Seattle Poet Jeannine Hall Gailey’s Latest Book Ends the World Again and Again

Every way you’ve ever imagined the apocalypse, it’s probably in ‘Field Guide to the End of the World.’

Maybe this election cycle, with its casual invocation of nuclear war and portraits of American landscapes as dystopian nightmares, will finally break the fever of apocalyptic fiction that has held a tight grip on America’s popular consciousness for well over a decade now. Maybe—and this is one of those predictions that will likely sound very dumb six months from now—maybe it’s time to think about a better future again.

If we are at that moment—if we have arrived at a time to put dystopia behind us—then you can consider Jeannine Hall Gailey’s new poetry collection, Field Guide to the End of the World, as the apocalypse’s Viking funeral, a joyous celebration of all the ways we’ve murdered the world in our imaginations.

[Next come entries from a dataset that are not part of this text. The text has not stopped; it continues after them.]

Lemma handlers_empty_list_witness :
  configPointsShape (event "Square") initialized = (Return tt, initialized) /\
  changeLayer (event "2") initialized = (Return tt, initialized) /\
  changePointsOpacity (event "0.5") initialized = (Return tt, initialized) /\
  changePointsSize (event "3") initialized = (Return tt, initialized).
Proof.
  assert (H : pointClouds (viewer initialized) = [])
    by (vm_compute; reflexivity).
  destruct (handlers_empty_list (event "Square") initialized H) as (A & _).
  destruct (handlers_empty_list (event "2") initialized H) as (_ & B & _).
  destruct (handlers_empty_list (event "0.5") initialized H) as (_ & _ & C & _).
  destruct (handlers_empty_list (event "3") initialized H) as (_ & _ & _ & D).
  split; [exact A|]. split; [exact B|]. split; [exact C | exact D].
Defined.

Lemma pointClouds_forEach_pointwise f (Hf : forall m, f (f m) = f m) (w : World) :
  outcome (pointClouds_forEach f) w = Return tt /\
  viewer (run (pointClouds_forEach f) w) = viewer w /\
  host (run (pointClouds_forEach f) w) = host w /\
  calls (run (pointClouds_forEach f) w) = calls w /\
  forall p, materials (run (pointClouds_forEach f) w) p =
    if existsb (Nat.eqb p) (pointClouds (viewer w))
    then f (materials w p) else materials w p.
Proof.
  exact (forEach_set_material f Hf (pointClouds (viewer w)) w).
Qed.

Lemma assigns_forEach (F : (PointCloudMaterial -> PointCloudMaterial) -> Prop) f :
  (forall m, f (f m) = f m) -> F f -> assigns (pointClouds_forEach f) F.
Proof.
  intros Hf HF. exists f. split; [exact HF|].
  intros w. apply pointClouds_forEach_pointwise, Hf.
Qed.

Lemma assigns_ret (F : (PointCloudMaterial -> PointCloudMaterial) -> Prop) :
  F (fun m => m) -> assigns (ret tt) F.
Proof.
  intros HF. exists (fun m => m). split; [exact HF|].
  intros w. repeat split. intros p. simpl.
  now destruct (existsb (Nat.eqb p) (pointClouds (viewer w))).
Qed.

Lemma configPointsShape_assigns (e : Event) :
  assigns (configPointsShape e) writes_shape.
Proof.
  unfold configPointsShape.
  repeat match goal with
  | |- assigns (if ?b then _ else _) _ => destruct b
  end;
  try (apply assigns_ret; left; reflexivity);
  (apply assigns_forEach; [reflexivity | right; eexists; reflexivity]).
Qed.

I lost count of how many ways the world ended. The first two stanzas alone have four different world-ending possibilities:

While you told me about the bee colony collapse

caused by cell phones or maybe Monsanto and their magic poisons

I was thinking about a friend who said they found a lump

and another friend finishing chemo and waiting for a scan.

That’s two apocalypses that have been promised in headlines—one mysterious, one eminently avoidable—and two apocalypses of a very different kind: a black speck on an X-ray, no larger than a spray of ink smeared on a sheet of white paper by a malfunctioning pen.

But in case you think this is a book just about realistic ways the world can collapse—toxic seas, yawn—you should know Gailey is clearly fluent in dystopia. Just turn to the prose poem “Post-Apocalypse Postcard from the Viceroy Hotel, Santa Monica” for a more Hollywood-ready flavor of doom: I woke up and laid out by the pool, still blue and inviting, the swim-up bar emptied of everything but ice buckets. Oh, for ice. There was something falling from the sky, tiny and white, but it wasn’t snow. It was ashes. Ashes of what?

The luxury of a California hotel, laid low with the forced paucity of an apocalypse, dusted with what might be atomic portions of incinerated human beings falling from the sky: Now we’re getting somewhere!

Gailey understands that these moments are primed for humor, too. In “Martha Stewart’s Guide to Apocalypse Living,” we see the crafty, luxurious upper-middle-class white woman’s take on the genre, with its tips on “storing munitions in attractive wicker boxes.”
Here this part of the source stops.